- Born: 1952 Beşiri, Turkey
- Died: 15 August 2018 (aged 65–66) Sinjar, Iraq
- Cause of death: Airstrike
- Other name: Mam Zêki Shingali
- Organization: Kurdistan Communities Union
- Known for: Defense of the Yazidi in Sinjar
- Political party: Kurdistan Workers' Party (PKK)
- Opponents: Islamic State of Iraq and the Levant; Turkey;

= İsmail Özden =

Yazidi Kurdish rebels

İsmail Özden (1952 – 15 August 2018), also known as Mam Zêki Shingali, was a member of the Kurdistan Workers' Party (PKK), famous for the leading role he played in the resistance to the conquest of Sinjar by ISIL. He was killed on 15 August 2018 in a Turkish Air Force airstrike.

== Early life ==
Ismail Özden was born in 1952 to Yazidi parents in Beşiri. He attended primary school in the village but dropped out of secondary school. In 1969, at the age of 17, he moved to Germany upon the invitation of his brothers. He settled in Celle, where a Yazidi diaspora community was already present.

== Political and military career ==
In 1978, Özden met sympathizers of the PKK and began to get involved in propaganda work for the party. In 1981 he became the founding president of the Kurdistan Patriotic Workers Association (Komeleya Karkerên Welatparêzên Kurdistanê) in Celle. Also in 1981, he began to be involved in publishing the Sêrxwebun, a publication of the PKK. In 1985 Özden travelled to the PKK training camps and met Abdullah Öcalan, the PKK's leader. By 1987 he was a ranking member of the PKK. Due to his prior experience with the Kurdish movement in Europe, Özden was sent back to Germany by the PKK. Between 1992 and 1996, he worked for the PKK in Germany. In Germany he was arrested and prosecuted for being a member of the PKK. He was released in 1998.

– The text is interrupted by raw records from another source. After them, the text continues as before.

(** [refund] gives the charge back to the debited ledger when the switch
    it reads first names that ledger: the user switch is set and the user
    was debited, or the user switch is off (or missing) and the group was
    debited. *)
Lemma refund_restores_when_switches_agree (conf : AstrBotConfig)
    (user_id : string) (group_id : option string) (em : EconomyManager)
    (is_group : bool) (subject : string) :
  debited_ledger conf user_id group_id em = Some (is_group, subject) ->
  conf_truthy (enable_user_limit conf) = negb is_group ->
  let em2 := exec (refund conf user_id group_id)
               (exec (check_and_deduct conf user_id group_id) em) in
  user_counts em2 = user_counts em /\ group_counts em2 = group_counts em.
Proof.
  intros Hdeb Hsw. cbv zeta.
  destruct (credit_back_restores _ _ _ _ _ _ Hdeb) as (_ & _ & Hu & Hg).
  assert (Hsame : forall s,
    exec (refund conf user_id group_id) s
    = exec (admin_add_points subject cost is_group) s).
  { intros s. unfold refund. rewrite Hsw.
    destruct is_group; cbn [negb].
    - apply debited_group_subject in Hdeb.
      unfold conf_truthy. unfold conf_get in Hdeb. rewrite Hdeb.
      apply exec_then_ret.
    - apply debited_user_subject in Hdeb as ->. apply exec_then_ret. }
  rewrite Hsame. auto.
Qed.

(** C2 fails on the code. With both gates enabled, user balance 0 and
    group balance 5, [check_and_deduct] debits the group ledger, and the
    failure path of [on_message] credits the user ledger: the group is
    left at 4 and the user holds 1. With the switch keys missing from the
    configuration the user is debited and nothing is credited back. *)
Theorem refund_credits_wrong_ledger :
  (let conf := gates (Some true) (Some true) in
   let em := manager ∅ {["g" := 5]} in
   let em' := exec (on_message conf false "u" (Some "g") (ApiFailed "timeout")) em in
   debited_ledger conf "u" (Some "g") em = Some (true, "g")
   /\ get_group_count em "g" = 5 /\ get_group_count em' "g" = 4
   /\ get_user_count em "u" = 0 /\ get_user_count em' "u" = 1)
  /\
  (let conf := gates None None in
   let em := manager {["u" := 3]} ∅ in
   let em' := exec (on_message conf false "u" None (ApiFailed "timeout")) em in
   debited_ledger conf "u" None em = Some (false, "u")
   /\ get_user_count em "u" = 3 /\ get_user_count em' "u" = 2).
Proof. vm_compute. repeat split. Qed.

(** ** The group veto *)

(** C3: with both gates enabled and a group id present, a group balance
    below the cost rejects the request with the group-insufficient message
    and leaves the manager (both ledgers and the write log) as it was,
    whatever the user's balance is. *)
Theorem group_veto_rejects (conf : AstrBotConfig) (user_id : string)
    (group_id : option string) (g : string) (em : EconomyManager) :
  conf_get (enable_user_limit conf) true = true ->
  conf_get (enable_group_limit conf) false = true ->
  canonical_gid group_id = Some g ->
  get_group_count em g < cost ->
  check_and_deduct conf user_id group_id em
  = ((false, msg_group_veto (get_group_count em g)), em).
Proof.
  intros Hu Hg Hgid Hlow. apply short_group_rejects; [|exact Hlow].
  now rewrite Hg, Hgid.
Qed.

(** The instance named in the claim: user balance 10, group balance 0. *)
Lemma group_veto_rejects_witness :
  check_and_deduct (gates (Some true) (Some true)) "u" (Some "g")
    (manager {["u" := 10]} {["g" := 0]})
  = ((false, msg_group_veto 0), manager {["u" := 10]} {["g" := 0]}).
Proof.
  exact (group_veto_rejects (gates (Some true) (Some true)) "u" (Some "g") "g"
           (manager {["u" := 10]} {["g" := 0]})
           eq_refl eq_refl eq_refl eq_refl).
Defined.

(** ** The group fallback *)

(** C4: both gates enabled, a group id present, user balance 0 and group
    balance 5: the charging logic falls through with [source = "group"],
    the call admits, the user ledger is untouched (balance 0) and the
    group balance becomes 4. *)
Theorem group_fallback (conf : AstrBotConfig) (user_id : string)
    (group_id : option string) (g : string) (em : EconomyManager) :
  conf_get (enable_user_limit conf) true = true ->
  conf_get (enable_group_limit conf) false = true ->
  canonical_gid group_id = Some g ->
  get_user_count em user_id = 0 ->
  get_group_count em g = 5 ->
  eval (charge (conf_get (enable_user_limit conf) true)
          (conf_get (enable_group_limit conf) false)
          user_id (canonical_gid group_id)) em
  = Fell true "group"
  /\ eval (check_and_deduct conf user_id group_id) em = (true, msg_success)
  /\ user_counts (exec (check_and_deduct conf user_id group_id) em)
     = user_counts em
  /\ get_user_count (exec (check_and_deduct conf user_id group_id) em) user_id = 0
  /\ get_group_count (exec (check_and_deduct conf user_id group_id) em) g = 4.
Proof.
  intros Hu Hg Hgid Hub Hgb. unfold eval, exec.
  rewrite charge_paths, check_and_deduct_paths. cbv zeta.
  rewrite Hu, Hg, Hgid. cbn [negb andb group_gated]. rewrite Hub, Hgb.
  cbn [fst snd Z.ltb Z.geb Z.compare Pos.compare Pos.compare_cont cost andb].
  repeat split.
  - unfold get_user_count in *. cbn. exact Hub.
  - rewrite get_group_group_debited, decide_True by reflexivity.
    rewrite Hgb. reflexivity.
Qed.

Lemma group_fallback_witness :
  eval (check_and_deduct (gates (Some true) (Some true)) "u" (Some "g"))
    (manager ∅ {["g" := 5]}) = (true, msg_success)
  /\ get_group_count
       (exec (check_and_deduct (gates (Some true) (Some true)) "u" (Some "g"))
          (manager ∅ {["g" := 5]})) "g" = 4.
Proof.
  pose proof (group_fallback (gates (Some true) (Some true)) "u" (Some "g") "g"
                (manager ∅ {["g" := 5]})
                eq_refl eq_refl eq_refl eq_refl eq_refl) as H.
  split; [exact (proj1 (proj2 H)) | exact (proj2 (proj2 (proj2 (proj2 H))))].
Defined.

(** ** Missing configuration keys *)

(** C10: when the configuration has neither key, the user gate counts as
    enabled and the group gate as disabled, so a user with balance 0 is
    rejected with the user-insufficient message, with or without a group
    id, and nothing is changed. *)
Theorem default_gates (conf : AstrBotConfig) (user_id : string)
    (group_id : option string) (em : EconomyManager) :
  enable_user_limit conf = None ->
  enable_group_limit conf = None ->
  get_user_count em user_id = 0 ->
  conf_get (enable_user_limit conf) true = true
  /\ conf_get (enable_group_limit conf) false = false
  /\ check_and_deduct conf user_id group_id em
     = ((false, msg_user_short 0), em).
Proof.
  intros Hu Hg Hub.
  assert (Heul : conf_get (enable_user_limit conf) true = true)
    by now rewrite Hu.
  assert (Hegl : conf_get (enable_group_limit conf) false = false)
    by now rewrite Hg.
  repeat split; try assumption.
  rewrite <- Hub at 1. apply short_user_rejects; [exact Heul | | ].
  - rewrite Hegl. unfold group_gated. now destruct (canonical_gid group_id).
  - rewrite Hub. reflexivity.
Qed.

Lemma default_gates_witness :
  check_and_deduct (gates None None) "u" (Some "g") (manager ∅ {["g" := 7]})
  = ((false, msg_user_short 0), manager ∅ {["g" := 7]}).
Proof.
  exact (proj2 (proj2 (default_gates (gates None None) "u" (Some "g")
                         (manager ∅ {["g" := 7]}) eq_refl eq_refl eq_refl))).
Defined.

(** ** The catch-all *)

Lemma catch_all_reached_paths (conf : AstrBotConfig) (user_id : string)
    (group_id : option string) (em : EconomyManager) :
  catch_all_reached conf user_id group_id em
  = negb (conf_get (enable_user_limit conf) true)
    && conf_get (enable_group_limit conf) false
    && bool_decide (canonical_gid group_id = None).
Proof.
  unfold catch_all_reached, eval. cbv zeta. rewrite charge_paths.
  destruct (conf_get (enable_user_limit conf) true),
           (conf_get (enable_group_limit conf) false),
           (canonical_gid group_id) as [g|];
    cbn [negb andb group_gated]; split_on_cost; reflexivity.
Qed.

(** C5 as stated fails: with only the group gate enabled and no group id
    (a private chat) the catch-all is what answers. *)
Lemma catch_all_is_reachable :
  ~ (forall conf user_id group_id em,
        catch_all_reached conf user_id group_id em = false).
Proof.
  intros H.
  specialize (H (gates (Some false) (Some true)) "u" None (manager ∅ ∅)).
  vm_compute in H. discriminate H.
Qed.

Example catch_all_private_chat :
  check_and_deduct (gates (Some false) (Some true)) "u" None
    (manager {["u" := 0]} ∅)
  = ((true, msg_no_limit), manager {["u" := 0]} ∅).
Proof. reflexivity. Qed.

After the capture of PKK leader Abdullah Öcalan, Özden went to the Qandil Mountains in northeastern Iraq and became a member of the executive council of the Kurdistan Communities Union (Koma Civakên Kurdistan, KCK), a Kurdish political organization incorporating the PKK. He was appointed leader responsible for Sinjar Province, also known as Shingal, part of Sinjar District in the Nineveh Governorate, northwestern Iraq. Özden was sent to replace the former leaders of the province, Vahiyettin Karay, alias Agit Civyan, and Agit Kelar, who were both killed along with 33 others during a meeting in the Qandil Mountains, by a Turkish airstrike. The militant Kurdish organization established bases in the mountainous area of Sinjar, where an armed force of about 2,500 was stationed. Özden moved to Sinjar on 11 July 2011.

==Assassination==

On 15 August 2018, the Turkish Armed Forces (Türk Silahlı Kuvvetleri, TSK), in cooperation with the National Intelligence Organization of Turkey (Milli İstihbarat Teşkilatı, MİT) carried out a Turkish Air Force cross-border airstrike into Iraqi territory. The operation was named "Bedirhan Mustafa Karakaya" after a ten-month-old baby boy, who was killed along with his mother by an improvised explosive device of the PKK in their private car. The boy and his mother had been returning from their visit to the boy's father, who was serving as a gendarmerie sergeant stationed at Yüksekova, Hakkari, southeastern Turkey on 31 July 2018. The MİT was able to listen to Özden's satellite phone and was thus able to localize his whereabouts. His activity was observed for three days.

A Turkish intelligence unit reported that Özden had arrived in Kocho village at around 12:00 hours local time on 15 August 2018. He was to attend a memorial service for the victims of the Sinjar massacre, which was perpetrated by the Islamic State of Iraq and the Levant (ISIL) on the resident Yazidis in early August 2014. He remained in the area for about three and half hours. The airstrike did not begin during this time due to Özden's proximity to a large number of civilians. He left the meeting place at around 15:30 in an armored vehicle in a convoy of four cars, which was observed by air and land for approximately 20 minutes. The airstrikes were carried out as part of a series of Turkish cross-border military operations with the alleged permission of the Iraqi government.

== Legacy ==
Ismail Özden is viewed by many Yazidis as a hero of the resistance of the Yazidis against ISIS. In Turkey Özden was viewed as a terrorist and he became the first person to be wanted on the Turkish government's red list. The monetary reward for him amounted to 4 million (more than $1 million USD). A ceremony was held to mourn his death in Celle, Germany.